The Health Resources and Services Administration (HRSA) has found 6 drug manufacturers in violation of 340B pricing requirements.1-7
According to HRSA, the companies’ policies are placing restrictions on 340B program pricing to entities that are covered for dispensing medications through pharmacies under contract. As a result of the policies, overcharges have occurred, and the 6 companies were found to be in direct violation of the 340B statute.1
Notification letters were sent Monday to manufacturers found to violate 340B pricing after a review of the manufacturers’ actions and an analysis of complaints received from covered entities. Letters addressing the pricing violations, signed by HRSA Acting Administrator Diana Espinosa, were addressed to officials with AstraZeneca,2 Eli Lilly & Company,3 Novartis Pharmaceuticals,4 Novo Nordisk,5 Sanofi,6, and United Therapeutics.7
According to HRSA, beginning in July 2020, the drug manufacturers were taking specific actions that limited a covered entity’s access to discounted medications that are available for purchase under the 340B program. Some of these manufacturers stopped providing the 340B ceiling price on drug products sold to covered entities and dispensed through contract pharmacies, according to HRSA. Other manufacturers limited required specific data submissions or sold drug products only after a covered entity demonstrated 340B compliance, limiting sales.1
In a statement emailed to Pharmacy Times®, Eli Lilly & Company acknowledged receipt of the HRSA letter and confirmed that it is under review. “Lilly has continued to offer 340B ceiling prices to all covered entities, and believes that patients—not large, for-profit contract pharmacies—should benefit from those 340B drug discounts,” the company added.
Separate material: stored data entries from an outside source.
Definition post_command (device_id command parameter command_type : string)
    : M (option json) :=
  signed <- generate_sign (ACCESS_TOKEN C) (SECRET C) None ;;
  let '(t, sign, nonce) := signed in
  let headers :=
    [ ("Content-Type", "application/json; charset=utf8");
      ("Authorization", ACCESS_TOKEN C);
      ("t", t);
      ("sign", sign);
      ("nonce", nonce) ] in
  let url := API_BASE_URL ++ "/v1.1/devices/" ++ device_id ++ "/commands" in
  let body :=
    [ ("command", command); ("parameter", parameter);
      ("commandType", command_type) ] in
  let data := json_dumps body in
  attempt <- try (logger_info (PostSent url data) ;;
                  r <- requests_post url data headers HTTP_TIMEOUT ;;
                  raise_for_status r ;;
                  payload <- response_json r ;;
                  code <- lift (dict_get payload "statusCode" JNull) ;;
                  (if ne_100 code then logger_error (SwitchBotError payload)
                   else logger_info (SwitchBotOK payload)) ;;
                  ret payload) ;;
  match attempt with
  | Ok payload => ret (Some payload)
  | Raise e =>
      if is_RequestException e
      then logger_error (SwitchBotRequestError e) ;; ret None
      else raise e
  end.

(** *** Floor Lamp control functions *)

Definition clamp_brightness (brightness : pyobj) : Z :=
  let b := match py_int brightness with
           | Ok b => b
           | Raise _ => 100
           end in
  Z.max 1 (Z.min 100 b).

Definition set_lamp_rgb (device_id : string) (color : Z * Z * Z)
    (brightness : pyobj) : M unit :=
  let '(r, g, b) := color in
  let r := Z.max 0 (Z.min 255 r) in
  let g := Z.max 0 (Z.min 255 g) in
  let b := Z.max 0 (Z.min 255 b) in
  let brightness := clamp_brightness brightness in
  post_command device_id "setBrightness" (str_of_int brightness) "command" ;;
  post_command device_id "setColor"
    (str_of_int r ++ ":" ++ str_of_int g ++ ":" ++ str_of_int b) "command" ;;
  post_command device_id "turnOn" "default" "command" ;;
  ret tt.

Definition set_lamp_ct (device_id : string) (color_temperature : Z)
    (brightness : pyobj) : M unit :=
  let ct := Z.max 2700 (Z.min 6500 color_temperature) in
  let brightness := clamp_brightness brightness in
  post_command device_id "setBrightness" (str_of_int brightness) "command" ;;
  post_command device_id "setColorTemperature" (str_of_int ct) "command" ;;
  post_command device_id "turnOn" "default" "command" ;;
  ret tt.

(** *** Main execution *)

Definition main : M bool :=
  rain <- get_today_rain_percent_max_all (CITY_CODE C) ;;
  logger_info (RainChanceUsed rain) ;;
  let brightness := 100 in
  (if USE_COLOR_TEMPERATURE C
   then ct <- lift (map_rain_to_ct rain) ;;
        logger_info (SetCT ct brightness) ;;
        set_lamp_ct (DEVICE_ID C) ct (PyInt brightness)
   else let rgb := map_rain_to_rgb rain in
        logger_info (SetRGB rgb brightness) ;;
        set_lamp_rgb (DEVICE_ID C) rgb (PyInt brightness)) ;;
  ret true.

End Script.

(** ** Settings read at import time *)

(** [c.lower()] for a code point below 256: the ASCII capitals and the
    Latin-1 capitals (all of U+00C0..U+00DE but the multiplication sign). *)
Definition lower_char (c : ascii) : ascii :=
  let n := ord c in
  if ((65 <=? n) && (n <=? 90))
     || ((192 <=? n) && (n <=? 222) && negb (n =? 215))
  then chr (n + 32)
  else c.

(** [s.lower()] *)
Fixpoint lower (s : string) : string :=
  match s with
  | EmptyString => EmptyString
  | String c rest => String (lower_char c) (lower rest)
  end.

(** [os.environ] once [load_dotenv()] has run: the variables by name. *)
Definition environ : Type := list (string * string).

(** [os.environ[name]] *)
Definition environ_getitem (vars : environ) (name : string) : result string :=
  match lookup name vars with
  | Some v => Ok v
  | None => Raise KeyError
  end.

(** [os.getenv(name, default)] *)
Definition getenv (vars : environ) (name default : string) : string :=
  match lookup name vars with
  | Some v => v
  | None => default
  end.

(** The module-level assignments of ACCESS_TOKEN, SECRET, DEVICE_ID,
    CITY_CODE and USE_COLOR_TEMPERATURE, in this order. *)
Definition load_settings (vars : environ) : result config :=
  match environ_getitem vars "SWITCHBOT_ACCESS_TOKEN" with
  | Raise e => Raise e
  | Ok token =>
  match environ_getitem vars "SWITCHBOT_SECRET" with
  | Raise e => Raise e
  | Ok secret =>
  match environ_getitem vars "SWITCHBOT_FLOOR_LAMP_DEVICE_ID" with
  | Raise e => Raise e
  | Ok device_id =>
  match environ_getitem vars "WEATHER_CITY_CODE" with
  | Raise e => Raise e
  | Ok city_code =>
      Ok (mk_config token secret device_id city_code
            (existsb (String.eqb (lower (getenv vars "USE_COLOR_TEMPERATURE" "0")))
                     ["1"; "true"; "t"; "yes"; "y"]))
  end end end end.

(** The file run as a script: the module-level assignments, then [main()]. *)
Definition script (E : env) (vars : environ) : M bool :=
  fun s =>
    match load_settings vars with
    | Raise e => (Raise e, s)
    | Ok C => main E C s
    end.

(** The spellings of USE_COLOR_TEMPERATURE that select the colour
    temperature mode. *)
Definition ct_spellings : list string :=
  [ "1"; "t"; "T"; "y"; "Y";
    "yes"; "yeS"; "yEs"; "yES"; "Yes"; "YeS"; "YEs"; "YES";
    "true"; "truE"; "trUe"; "trUE"; "tRue"; "tRuE"; "tRUe"; "tRUE";
    "True"; "TruE"; "TrUe"; "TrUE"; "TRue"; "TRuE"; "TRUe"; "TRUE" ].

(** The exchanges of a run in which nothing answers. *)
Definition is_answer (x : request * outcome) : bool :=
  match snd x with
  | NoResponse => false
  | Answered _ => true
  end.

Definition is_error_entry (x : level * message) : bool :=
  match fst x with
  | ERROR => true
  | INFO => false
  end.



(** The variables the script cannot start without. *)
Definition required_variables : list string :=
  [ "SWITCHBOT_ACCESS_TOKEN"; "SWITCHBOT_SECRET";
    "SWITCHBOT_FLOOR_LAMP_DEVICE_ID"; "WEATHER_CITY_CODE" ].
Novartis and Novo Nordisk also confirmed receipt of the letter in emails to Pharmacy Times®. Novartis said the company would give the letter a priority, thoughtful review, and they intend to respond to HRSA.
According to Novo Nordisk, the company is committed to ensuring that vulnerable patients continue to have access to care and medications under the 340B program.
“It’s important to remember that covered entities still have the ability to purchase our covered outpatient drugs at or below the ceiling price. Instead, we no longer accept covered entities’ requests that Novo Nordisk transfer its covered outpatient drugs (or cause its covered outpatient drugs to be transferred) to an unlimited number of commercial contract pharmacies servicing hospitals. Grantee organizations, such as Community Health Centers and Federally Qualified Health Centers, among others, are exempt from this policy. This change is consistent with the 340B statute,” Novo Nordisk said, in an emailed statement.
Novo Nordisk is currently engaged in litigation related to the 340B matter, and company officials were unable to provide further comment.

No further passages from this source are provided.